Exp Clin Endocrinol Diabetes. 1997;105 Suppl 4:1-5.
Hypothyroidism is a recognised complication of GH therapy in GH deficient children. The mechanisms involved include direct effects on thyroid function but also result from the close interrelationship of pituitary cell-lines that differentiate during embryonic development of the anterior pituitary gland. Among numerous pituitary transcriptionfactors that orchestrate pituitary organogenesis Pit-1 was the first to be recognised and is the most extensively studied. Mutations in the Pit-1 gene account for a form of combined pituitary hormone deficiency for GH, Prolactin (Prl) and TSH (CPHD). Despite the variability of the clinical presentation of this syndrome at the time of initial diagnosis, all forms finally result in severe retardation of growth and development due to GH-deficiency and hypothyroidism. More than half of the families with a combined pituitary hormone deficiency have not disclosed any Pit-1 abnormalities. Evidence is accumulating that Prop-1, a transcriptionfactor expressed temporarily in the fetal anterior pituitary, could be a candidate for patients with a Pit-1 phenotype without any Pit-1 gene abnormalities.

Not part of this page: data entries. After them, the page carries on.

Lemma sign_total {E} s3 now key x : total (E := E) (generate_presigned_get_url s3 now key x).
Proof.
  destruct key as [key|]; [|done]. apply total_bind; [auto with total|].
  intros r. repeat (cbv zeta; case_match); auto with total.
Qed.
Lemma avatar_total {E} s3 now key old : total (E := E) (avatar_url s3 now key old).
Proof. destruct key; [apply sign_total|done]. Qed.
Lemma join_all_total {E A B} (f : A → M World E B) l : (∀ x, total (f x)) → total (join_all f l).
Proof. intros Hf. induction l; simpl; auto with total. Qed.
Lemma media_or_none_total {E} s3 c m : total (E := E) (media_or_none s3 c m).
Proof. unfold media_or_none. auto with total. Qed.
Lemma populate_user_total {E} s3 now u : total (E := E) (populate_user_avatar_url s3 now u).
Proof. apply total_bind; [apply avatar_total|auto with total]. Qed.
Lemma populate_posts_total {E} s3 now l : total (E := E) (populate_post_avatar_urls s3 now l).
Proof. apply join_all_total. intros. apply total_bind; [apply avatar_total|auto with total]. Qed.
Lemma populate_post_media_total {E} s3 c l : total (E := E) (populate_post_primary_media s3 c l).
Proof. apply join_all_total. intros p. destruct (post_media_ids p); auto using media_or_none_total with total. Qed.
Lemma populate_stories_total {E} s3 now l : total (E := E) (populate_story_avatar_urls s3 now l).
Proof. apply join_all_total. intros. apply total_bind; [apply avatar_total|auto with total]. Qed.
Lemma populate_story_media_total {E} s3 c l : total (E := E) (populate_story_media s3 c l).
Proof. apply join_all_total. intros. auto using media_or_none_total with total. Qed.
Lemma populate_views_total {E} s3 now l : total (E := E) (populate_story_view_avatar_urls s3 now l).
Proof. apply join_all_total. intros. apply total_bind; [apply avatar_total|auto with total]. Qed.
Lemma populate_users_total {E} s3 now l : total (E := E) (populate_users_avatar_urls s3 now l).
Proof. apply join_all_total. intros. apply populate_user_total. Qed.
Lemma drop_presigned_total {E} key : total (E := E) (invalidate_presigned_cache key).
Proof. apply total_best_effort. Qed.
Lemma invalidate_viewer_total e u : total (invalidate_viewer_feeds e u).
Proof. unfold invalidate_viewer_feeds, invalidate_stories_feed. auto with total. Qed.
Lemma invalidate_followers_total e u h s : total (invalidate_followers_feeds e u h s).
Proof.
  unfold invalidate_followers_feeds, invalidate_stories_feed. apply total_bind; [auto with total|].
  intros [ids|]; [|auto with total]. apply total_bind; [|auto using invalidate_viewer_total].
  apply total_for_each. intros. destruct h, s; auto with total.
Qed.
End tails.

#[export] Hint Resolve populate_user_total populate_posts_total populate_post_media_total
  populate_stories_total populate_story_media_total populate_views_total populate_users_total
  drop_presigned_total invalidate_viewer_total
  invalidate_followers_total : total.

#[export] Hint Resolve login_undone revoke_undone signup_undone update_profile_undone delete_account_undone
  follow_undone unfollow_undone block_undone unblock_undone create_post_undone update_caption_undone
  delete_post_undone like_post_undone unlike_post_undone comment_post_undone delete_comment_undone
  mark_read_undone flag_user_undone flag_post_undone takedown_post_undone takedown_comment_undone
  register_fingerprint_undone create_invite_undone create_admin_invite_undone revoke_invite_undone
  delete_story_undone remove_reaction_undone mark_seen_undone delete_media_undone
  login_idle update_profile_idle delete_account_idle delete_post_idle unlike_post_idle delete_comment_idle
  complete_upload_idle mark_read_idle takedown_post_idle takedown_comment_idle revoke_invite_idle
  delete_story_idle delete_media_idle : undo.

(** ** Handlers *)

(** The response blames the request. *)
Definition client_error (err : AppError) : Prop := 400 ≤ err_status err < 500.

Lemma undone_never {S E A} (P : E → Prop) (m : M S E A) : (∀ err, ¬ P err) → undone P m.
Proof. intros HP s. unfold undone_at. destruct (m s) as [[]?]; [done|]. by intros ?%HP. Qed.

Lemma fail_if_reads {S} b err : read_only (S := S) (fail_if b err).
Proof. by destruct b. Qed.
Lemma try_send_total st job : total (try_send st job).
Proof. done. Qed.
#[export] Hint Resolve fail_if_reads : reads.
#[export] Hint Extern 3 (read_only _) => apply read_only_reads : reads.
#[export] Hint Resolve try_send_total : total.

(** A prefix that only reads. *)
Ltac solve_reads :=
  repeat first
    [ progress intros
    | solve [auto with reads nocore]
    | apply read_only_bind | apply read_only_map_err | apply read_only_db | apply read_only_on_world
    | progress case_match ].
(** A tail that cannot fail. *)
Ltac solve_total :=
  repeat first
    [ progress intros
    | solve [auto with total nocore]
    | apply total_bind | apply total_on_world | apply total_map_err | progress case_match ].
(** A service under its error mapping. *)
Ltac solve_service :=
  apply undone_map_err;
  first [ apply undone_never; intros ?; unfold client_error; simpl; lia
        | first [apply undone_db | apply undone_on_world]; apply undone_any; solve [auto with undo nocore] ].
Ltac idle_service :=
  apply idle_map_err; first [apply idle_db | apply idle_on_world]; solve [auto with undo nocore].
Ltac idle_rest := intros [] ?; cbn [ok_or]; first [congruence | solve [solve_total]].
Ltac solve_undone :=
  repeat first
    [ progress intros
    | apply undone_bind_reads; [solve [solve_reads]|]
    | solve [apply undone_read_only; solve_reads]
    | solve [apply undone_total; solve_total]
    | solve_service
    | apply undone_bind_idle with (Q := λ b, b = false);
      [apply _ | solve_service | idle_service | intros ? ->; solve [solve_reads] | idle_rest]
    | apply undone_bind_idle with (Q := λ o, o = None);
      [apply _ | solve_service | idle_service | intros ? ->; solve [solve_reads] | idle_rest]
    | apply undone_bind_total; [|solve [solve_total]]
    | progress case_match ].

(** The identity of a signed-in request belongs to a live account. *)
Section identity.
Context `{Libs} (st : AppState) (e : Env) (rq : Request).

甲状腺功能减退是生长激素缺乏儿童接受生长激素治疗后公认的并发症。其涉及的机制包括对甲状腺功能的直接影响,但也源于垂体前叶在胚胎发育过程中分化的垂体细胞系之间的密切相互关系。在众多协调垂体器官发生的垂体转录因子中,Pit-1是第一个被识别的,也是研究最广泛的。Pit-1基因突变导致一种生长激素、催乳素(Prl)和促甲状腺激素(TSH)联合垂体激素缺乏症(CPHD)。尽管该综合征在初诊时临床表现存在差异,但所有类型最终都会因生长激素缺乏和甲状腺功能减退导致严重的生长发育迟缓。超过一半的联合垂体激素缺乏症家庭未发现任何Pit-1异常。越来越多的证据表明,Prop-1是一种在胎儿垂体前叶中短暂表达的转录因子,可能是那些没有任何Pit-1基因异常但具有Pit-1表型患者的致病候选因素。